Estoy totalmente convencido de que el mal se ha reencarnado en la “fotocopista” de la cafetería de mi facultad. Un ser de cuatro ojos (tres de vidrio) y una inmensa papada, con el perdón de los seres bondadosos que tienen esa acumulación adiposa bajo la cara.
El mal te recibe con cara de pocos amigos, diciéndote que no hay tinta si deseas imprimir y que la red de seguro estará lenta. A nivel de marketing, un empleado que despotrica de su negocio no es algo tan conveniente, pero ella disfruta alejándote de su reino con olor a tinta, papel viejo y pica pica blanco y negro.
Si el mal sonríe, lo hará triunfalmente para celebrar que no podrás imprimir a tiempo tu trabajo, que tu USB tiene virus, que tu flaca no se acordó de enviarte el documento tipeado, etecé, etecé. Tu desgracia es su felicidad, así es el mal, infelizmente feliz.
No invadas el espacio del mal, no te acerques a su fuerte de madera y montañas de papel o cojas su engrapadora y perforadora, maldecirá con la mirada y con la boca a tus miserables padres que no te compran todos los útiles y a ti por no engrapar y perforar en tu casa, jovencito. El jovencito puede sonar despectivo, arpía, pero me satisface saber que lo dices con envidia.
Hoy el mal me ha tronado los dedos para decirme que me aleje de las computadoras y espere mi turno para imprimir detrás del mostrador. Mi lengua se carga de veneno y estoy a punto de lanzarle la única arma que podría herirla en lo más profundo de su ser. “Está bien, señora”. Viéndose obligada a recordarme que es señorita, daría la victoria.

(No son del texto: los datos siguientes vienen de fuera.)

(* ===== verification/WalletInfo.v ===== *)
(** * WalletInfo: balances, wallet and address information ([src/src/rpc/wallet_methods.rs],
      [src/src/rpc/util.rs]) *)

From S2P Require Export History.

Section info.
Context `{HX : HexCodec} `{WL : WalletLibrary} `{CD : AddressCodec} `{VK : ViewingKeys}
        (f64_literal : Q → string).

(** ** Balances *)

(** The depth is at least one. *)
Definition symmetrical_confirmations (minconf : Z) : ConfirmationsPolicy :=
  new_symmetrical (Z.max minconf 1) false.

Definition minconf_policy (v : option json) (dflt : ConfirmationsPolicy) :
    result RpcError ConfirmationsPolicy :=
  match v with
  | None | Some JNull => Ok dflt
  | Some v =>
      match json_as_i64 v with
      | Some n => let n := Z.max n 1 in
                  Ok (symmetrical_confirmations (if n <=? u32_max then n else u32_max))
      | None => Err (RpcError.type_error "minconf must be a number")
      end
  end.

Definition check_balance_dummy (v : option json) : result RpcError () :=
  match v with
  | None | Some JNull => Ok tt
  | Some (JString s) =>
      if bool_decide (s = "*") then Ok tt
      else Err (RpcError.new RPC_METHOD_DEPRECATED
                  ("dummy first argument must be excluded or set to " +:+ quoted "*" +:+ "."))
  | Some _ => Err (RpcError.type_error "dummy must be a string")
  end.

Definition wallet_balance (w : WalletHandle) (policy : ConfirmationsPolicy) : result RpcError BalanceInfo :=
  balance (wh_network w) (wh_engine_dir w) (account_scope w) policy.

Definition getbalance (s : AppState) (wallet : option string) (req : RpcRequest) : result RpcError json :=
  _ ← check_balance_dummy (param req 0);
  w ← registry_get (as_registry s) wallet;
  policy ← minconf_policy (param req 1) (handle_confirmations w);
  info ← wallet_balance w policy;
  Ok (zats_json (bi_total_spendable info)).

Definition getunconfirmedbalance (s : AppState) (wallet : option string) : result RpcError json :=
  w ← registry_get (as_registry s) wallet;
  info ← wallet_balance w (handle_confirmations w);
  Ok (zats_json (bi_pending info)).

Definition getbalances (s : AppState) (wallet : option string) : result RpcError json :=
  w ← registry_get (as_registry s) wallet;
  info ← wallet_balance w (handle_confirmations w);
  Ok (JObject
    ([("mine", JObject [("trusted", zats_json (bi_total_spendable info));
                        ("untrusted_pending", zats_json (bi_pending info));
                        ("immature", zats_json (bi_immature info));
                        ("coinbase", zats_json (bi_mature_coinbase info))])]
     ++ match ss_fully_scanned (wh_status w) with
        | Some h =>
            match block_info_at w h with
            | Ok (Some (hash, _)) =>
                [("lastprocessedblock", JObject [("hash", JString hash); ("height", json_num h)])]
            | _ => []
            end
        | None => []
        end)).

(** ** The wallet *)

Definition scanning_json (st : SyncStatus) : json :=
  if ss_scanning st || (0 <? ss_pending_enhancements st)
  then JObject [("duration", json_num 0); ("progress", JNumber (f64_literal (ss_scan_progress st)));
                ("pending_enhancements", json_num (ss_pending_enhancements st))]
  else JBool false.

(** The transparent receiving window. *)
Definition lookahead_fields (w : WalletHandle) (st : SyncStatus) : list (string * json) :=
  match ss_transparent_frontier st with
  | None => []
  | Some from =>
      ("lookahead_from", json_num from)
      :: if 0 <? wh_transparent_gap_limit w then
           ("lookahead_through", json_num (sat_sub (u32_sat_add from (wh_transparent_gap_limit w)) 1))
           :: match ss_transparent_recovery_horizon st with
              | Some horizon => [("restorable", JBool (from <=? horizon))]
              | None => []
              end
         else []
  end.
Definition transparent_json (w : WalletHandle) (info : BalanceInfo) : json :=
  let st := wh_status w in
  JObject ([("enabled", JBool true); ("default", JBool (wh_transparent_default w));
            ("gap_limit", json_num (wh_transparent_gap_limit w));
            ("coinbase_balance", zats_json (bi_mature_coinbase info));
            ("recovery_horizon", json_opt json_num (ss_transparent_recovery_horizon st))]
           ++ lookahead_fields w st
           ++ match ss_transparent_preexpose st with
              | Some (exposed, total) =>
                  [("initial_sync", JObject [("exposed", json_num exposed); ("total", json_num total);
                                             ("complete", JBool (total <=? exposed))])]
              | None => []
              end).

Definition getwalletinfo (s : AppState) (wallet : option string) : result RpcError json :=
  w ← registry_get (as_registry s) wallet;
  info ← wallet_balance w (handle_confirmations w);
  let txcount := default 0 (result_ok (tx_count (wh_engine_dir w) (account_scope w))) in
  let st := wh_status w in
  Ok (JObject
    ([("walletname", JString (wh_name w)); ("walletversion", json_num 169900);
      ("format", JString "sqlite"); ("balance", zats_json (bi_total_spendable info));
      ("unconfirmed_balance", zats_json (bi_pending info));
      ("immature_balance", zats_json (bi_immature info)); ("txcount", json_num txcount);
      ("keypoolsize", json_num 1); ("keypoolsize_hd_internal", json_num 0);
      ("paytxfee", zats_json 0); ("private_keys_enabled", JBool (negb (ss_watch_only st)));
      ("avoid_reuse", JBool false); ("scanning", scanning_json st);
      ("enhanced_through", json_opt json_num (ss_enhanced_through st)); ("descriptors", JBool false)]
     ++ (if ss_encrypted st then [("unlocked_until", json_num (default 0 (ss_unlocked_until st)))] else [])
     ++ (if wh_fetch_memos w then [] else [("fetch_memos", JBool false)])
     ++ field "import_error" JString (sync_import_error st (wh_name w))
     ++ (if wh_transparent_enabled w then [("transparent", transparent_json w info)] else []))).

(** ** Addresses *)

Definition addressinfo_json (v : Validation) (addr : string) (ismine : bool)
    (receivers_consistent : option bool) (derivation : option (TransparentDerivation * ZNetwork))
    (shielded_index : option Z) : result RpcError json :=
  if negb (v_is_valid v) then Err (RpcError.invalid_address_or_key "Invalid address")
  else Ok (JObject
    ([("address", JString addr); ("scriptPubKey", JString (default "" (v_script_pub_key v)));
      ("ismine", JBool ismine); ("solvable", JBool ismine); ("iswatchonly", JBool false);
      ("isscript", JBool (v_is_script v)); ("iswitness", JBool false);
      ("isvalid_orchard", JBool (v_is_orchard v));
      ("receiver_types", JArray (JString <$> v_receiver_types v)); ("labels", JArray [])]
     ++ field "receivers_consistent" JBool receivers_consistent
     ++ match derivation with
        | Some (d, n) =>
            field "hdkeypath" JString (hd_keypath d n)
            ++ [("ischange", JBool (is_change d)); ("address_index", json_num (td_address_index d));
                ("diversifier_index", json_num (td_address_index d))]
        | None => []
        end
     ++ field "diversifier_index" json_num shielded_index)).

Definition getaddressinfo (s : AppState) (wallet : option string) (req : RpcRequest) :
    result RpcError json :=
  addr ← require_str req 0 "getaddressinfo requires an address";
  w ← registry_get (as_registry s) wallet;
  let n := wh_network w in let dir := wh_engine_dir w in let scope := account_scope w in
  let v := validate n addr in
  let receivers_consistent :=
    if v_is_valid v then consistent_flag (classify_unified_receivers n dir scope addr) else None in
  let ismine := v_is_valid v && is_mine n dir scope addr in
  let derivation := if ismine then transparent_derivation n dir scope addr else None in
  let shielded_index :=
    if ismine && is_nullb derivation then fst <$> diversifier_index_of n dir scope addr else None in
  addressinfo_json v addr ismine receivers_consistent ((λ d, (d, n)) <$> derivation) shielded_index.

Definition z_validateaddress_json (decoded : option Address) (addr : string) (ismine : bool) : json :=
  match decoded with
  | None => JObject [("isvalid", JBool false)]
  | Some decoded =>
      JObject ([("isvalid", JBool true); ("address", JString addr);
                ("address_type", JString (address_type_of decoded)); ("ismine", JBool ismine)]
               ++ match decoded with
                  | AddrUnified _ =>
                      [("receivers", JArray (JString <$> zcashd_receiver_types_of decoded))]
                  | _ => []
                  end)
  end.
Definition z_validateaddress (s : AppState) (wallet : option string) (req : RpcRequest) :
    result RpcError json :=
  addr ← require_str req 0 "z_validateaddress requires an address";
  w ← registry_get (as_registry s) wallet;
  let decoded := decode_on_network (wh_network w) addr in
  let ismine := is_some decoded && is_mine (wh_network w) (wh_engine_dir w) (account_scope w) addr in
  Ok (z_validateaddress_json decoded addr ismine).

Definition z_listunifiedreceivers (s : AppState) (wallet : option string) (req : RpcRequest) :
    result RpcError json :=
  addr ← require_str req 0 "z_listunifiedreceivers requires a unified address";
  w ← registry_get (as_registry s) wallet;
  match decode_on_network (wh_network w) addr with
  | None => Err (invalid_zcash_address addr)
  | Some (AddrUnified ua) =>
      Ok (JObject ((λ r, (r.1, JString r.2)) <$> unified_receivers (wh_network w) ua))
  | Some decoded =>
      Err (RpcError.invalid_parameter
             (addr +:+ " is not a unified address (its kind is " +:+ address_type_of decoded +:+ ")"))
  end.

(** [validateaddress] ([util.rs]): the wallet is asked if it resolves. *)
Definition validateaddress (s : AppState) (wallet : option string) (req : RpcRequest) :
    result RpcError json :=
  addr ← require_str req 0 "validateaddress requires an address";
  let v := validate (as_network s) addr in
  if negb (v_is_valid v) then
    Ok (JObject [("isvalid", JBool false); ("error_locations", JArray []);
                 ("error", JString "Invalid or unsupported address format")])
  else Ok (JObject
    ([("isvalid", JBool true); ("address", JString addr);
      ("scriptPubKey", JString (default "" (v_script_pub_key v)));
      ("isscript", JBool (v_is_script v)); ("iswitness", JBool false);
      ("isvalid_orchard", JBool (v_is_orchard v));
      ("receiver_types", JArray (JString <$> v_receiver_types v))]
     ++ match registry_get (as_registry s) wallet with
        | Ok w => field "receivers_consistent" JBool
            (consistent_flag (classify_unified_receivers (wh_network w) (wh_engine_dir w)
                                (account_scope w) addr))
        | Err _ => []
        end)).
End info.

Pero no. Es lunes y no tengo las ganas ni la natural predisposición al caos de los viernes o los sábados. Voy al mostrador a esperar maldiciéndola bajito y rogando que muera virgen, soltera y con un salario mínimo. Mi discreto deseo se evidencia por las escandalosas carcajadas de mi amiga. “Shhh, no se ría así señorita, carambas”. Entiéndela, Pamela, ha olvidado como reír.